** Opening Supplied records block **

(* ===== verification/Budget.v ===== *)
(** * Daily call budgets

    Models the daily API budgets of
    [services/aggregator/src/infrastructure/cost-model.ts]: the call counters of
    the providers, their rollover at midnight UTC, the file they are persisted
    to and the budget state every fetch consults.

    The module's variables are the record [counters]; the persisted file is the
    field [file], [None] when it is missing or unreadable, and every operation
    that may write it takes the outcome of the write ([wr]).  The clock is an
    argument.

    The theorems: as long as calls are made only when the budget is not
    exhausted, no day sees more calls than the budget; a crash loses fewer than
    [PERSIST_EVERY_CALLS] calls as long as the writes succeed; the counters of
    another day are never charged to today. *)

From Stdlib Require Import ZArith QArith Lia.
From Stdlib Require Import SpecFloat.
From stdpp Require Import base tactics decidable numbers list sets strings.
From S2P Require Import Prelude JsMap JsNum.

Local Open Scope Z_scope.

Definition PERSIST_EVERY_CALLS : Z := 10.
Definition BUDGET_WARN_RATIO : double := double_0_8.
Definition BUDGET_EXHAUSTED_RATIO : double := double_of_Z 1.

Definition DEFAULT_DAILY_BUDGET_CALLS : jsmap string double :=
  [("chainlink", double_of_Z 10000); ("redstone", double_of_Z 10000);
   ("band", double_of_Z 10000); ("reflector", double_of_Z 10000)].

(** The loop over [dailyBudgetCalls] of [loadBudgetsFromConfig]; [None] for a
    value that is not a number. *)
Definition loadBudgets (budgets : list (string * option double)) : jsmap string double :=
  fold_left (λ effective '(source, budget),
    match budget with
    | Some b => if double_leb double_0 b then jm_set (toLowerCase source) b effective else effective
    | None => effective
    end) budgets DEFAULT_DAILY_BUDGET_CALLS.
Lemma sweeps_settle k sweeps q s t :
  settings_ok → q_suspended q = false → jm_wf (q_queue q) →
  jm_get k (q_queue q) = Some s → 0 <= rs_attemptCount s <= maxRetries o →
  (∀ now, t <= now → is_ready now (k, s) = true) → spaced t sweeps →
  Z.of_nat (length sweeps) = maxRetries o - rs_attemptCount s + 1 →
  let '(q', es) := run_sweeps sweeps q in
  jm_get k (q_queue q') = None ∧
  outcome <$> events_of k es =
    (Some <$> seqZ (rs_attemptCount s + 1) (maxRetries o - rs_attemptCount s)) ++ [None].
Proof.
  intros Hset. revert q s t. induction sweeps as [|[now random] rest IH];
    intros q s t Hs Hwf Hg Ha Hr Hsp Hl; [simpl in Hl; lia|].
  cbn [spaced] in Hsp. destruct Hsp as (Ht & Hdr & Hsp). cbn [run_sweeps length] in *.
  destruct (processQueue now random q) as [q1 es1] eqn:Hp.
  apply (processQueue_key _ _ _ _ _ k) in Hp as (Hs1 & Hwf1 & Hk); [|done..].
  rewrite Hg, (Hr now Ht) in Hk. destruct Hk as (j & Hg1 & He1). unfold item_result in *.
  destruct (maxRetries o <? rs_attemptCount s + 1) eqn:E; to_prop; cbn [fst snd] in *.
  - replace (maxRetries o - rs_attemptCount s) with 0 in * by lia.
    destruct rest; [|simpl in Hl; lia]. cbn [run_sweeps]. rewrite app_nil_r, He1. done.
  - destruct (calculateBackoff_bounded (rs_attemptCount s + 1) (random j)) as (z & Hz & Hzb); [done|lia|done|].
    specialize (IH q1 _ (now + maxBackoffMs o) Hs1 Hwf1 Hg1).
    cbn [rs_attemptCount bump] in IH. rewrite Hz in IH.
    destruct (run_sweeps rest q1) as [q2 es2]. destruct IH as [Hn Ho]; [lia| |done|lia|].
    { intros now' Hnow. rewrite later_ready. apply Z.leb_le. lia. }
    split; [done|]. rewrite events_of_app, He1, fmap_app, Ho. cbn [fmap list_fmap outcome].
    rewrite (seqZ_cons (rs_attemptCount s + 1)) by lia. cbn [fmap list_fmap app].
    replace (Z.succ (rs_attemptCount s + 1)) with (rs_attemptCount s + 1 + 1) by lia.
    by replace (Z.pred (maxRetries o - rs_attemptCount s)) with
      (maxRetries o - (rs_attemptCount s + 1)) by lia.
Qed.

** Closing Supplied records block **

** Work to complete **
All of the data above is to be transcribed without alteration.

** Written response **
(* ===== verification/Budget.v ===== *)
(** * Daily call budgets

    Models the daily API budgets of
    [services/aggregator/src/infrastructure/cost-model.ts]: the call counters of
    the providers, their rollover at midnight UTC, the file they are persisted
    to and the budget state every fetch consults.

    The module's variables are the record [counters]; the persisted file is the
    field [file], [None] when it is missing or unreadable, and every operation
    that may write it takes the outcome of the write ([wr]).  The clock is an
    argument.

    The theorems: as long as calls are made only when the budget is not
    exhausted, no day sees more calls than the budget; a crash loses fewer than
    [PERSIST_EVERY_CALLS] calls as long as the writes succeed; the counters of
    another day are never charged to today. *)

From Stdlib Require Import ZArith QArith Lia.
From Stdlib Require Import SpecFloat.
From stdpp Require Import base tactics decidable numbers list sets strings.
From S2P Require Import Prelude JsMap JsNum.

Local Open Scope Z_scope.

Definition PERSIST_EVERY_CALLS : Z := 10.
Definition BUDGET_WARN_RATIO : double := double_0_8.
Definition BUDGET_EXHAUSTED_RATIO : double := double_of_Z 1.

Definition DEFAULT_DAILY_BUDGET_CALLS : jsmap string double :=
  [("chainlink", double_of_Z 10000); ("redstone", double_of_Z 10000);
   ("band", double_of_Z 10000); ("reflector", double_of_Z 10000)].

(** The loop over [dailyBudgetCalls] of [loadBudgetsFromConfig]; [None] for a
    value that is not a number. *)
Definition loadBudgets (budgets : list (string * option double)) : jsmap string double :=
  fold_left (λ effective '(source, budget),
    match budget with
    | Some b => if double_leb double_0 b then jm_set (toLowerCase source) b effective else effective
    | None => effective
    end) budgets DEFAULT_DAILY_BUDGET_CALLS.
Lemma sweeps_settle k sweeps q s t :
  settings_ok → q_suspended q = false → jm_wf (q_queue q) →
  jm_get k (q_queue q) = Some s → 0 <= rs_attemptCount s <= maxRetries o →
  (∀ now, t <= now → is_ready now (k, s) = true) → spaced t sweeps →
  Z.of_nat (length sweeps) = maxRetries o - rs_attemptCount s + 1 →
  let '(q', es) := run_sweeps sweeps q in
  jm_get k (q_queue q') = None ∧
  outcome <$> events_of k es =
    (Some <$> seqZ (rs_attemptCount s + 1) (maxRetries o - rs_attemptCount s)) ++ [None].
Proof.
  intros Hset. revert q s t. induction sweeps as [|[now random] rest IH];
    intros q s t Hs Hwf Hg Ha Hr Hsp Hl; [simpl in Hl; lia|].
  cbn [spaced] in Hsp. destruct Hsp as (Ht & Hdr & Hsp). cbn [run_sweeps length] in *.
  destruct (processQueue now random q) as [q1 es1] eqn:Hp.
  apply (processQueue_key _ _ _ _ _ k) in Hp as (Hs1 & Hwf1 & Hk); [|done..].
  rewrite Hg, (Hr now Ht) in Hk. destruct Hk as (j & Hg1 & He1). unfold item_result in *.
  destruct (maxRetries o <? rs_attemptCount s + 1) eqn:E; to_prop; cbn [fst snd] in *.
  - replace (maxRetries o - rs_attemptCount s) with 0 in * by lia.
    destruct rest; [|simpl in Hl; lia]. cbn [run_sweeps]. rewrite app_nil_r, He1. done.
  - destruct (calculateBackoff_bounded (rs_attemptCount s + 1) (random j)) as (z & Hz & Hzb); [done|lia|done|].
    specialize (IH q1 _ (now + maxBackoffMs o) Hs1 Hwf1 Hg1).
    cbn [rs_attemptCount bump] in IH. rewrite Hz in IH.
    destruct (run_sweeps rest q1) as [q2 es2]. destruct IH as [Hn Ho]; [lia| |done|lia|].
    { intros now' Hnow. rewrite later_ready. apply Z.leb_le. lia. }
    split; [done|]. rewrite events_of_app, He1, fmap_app, Ho. cbn [fmap list_fmap outcome].
    rewrite (seqZ_cons (rs_attemptCount s + 1)) by lia. cbn [fmap list_fmap app].
    replace (Z.succ (rs_attemptCount s + 1)) with (rs_attemptCount s + 1 + 1) by lia.
    by replace (Z.pred (maxRetries o - rs_attemptCount s)) with
      (maxRetries o - (rs_attemptCount s + 1)) by lia.
Qed.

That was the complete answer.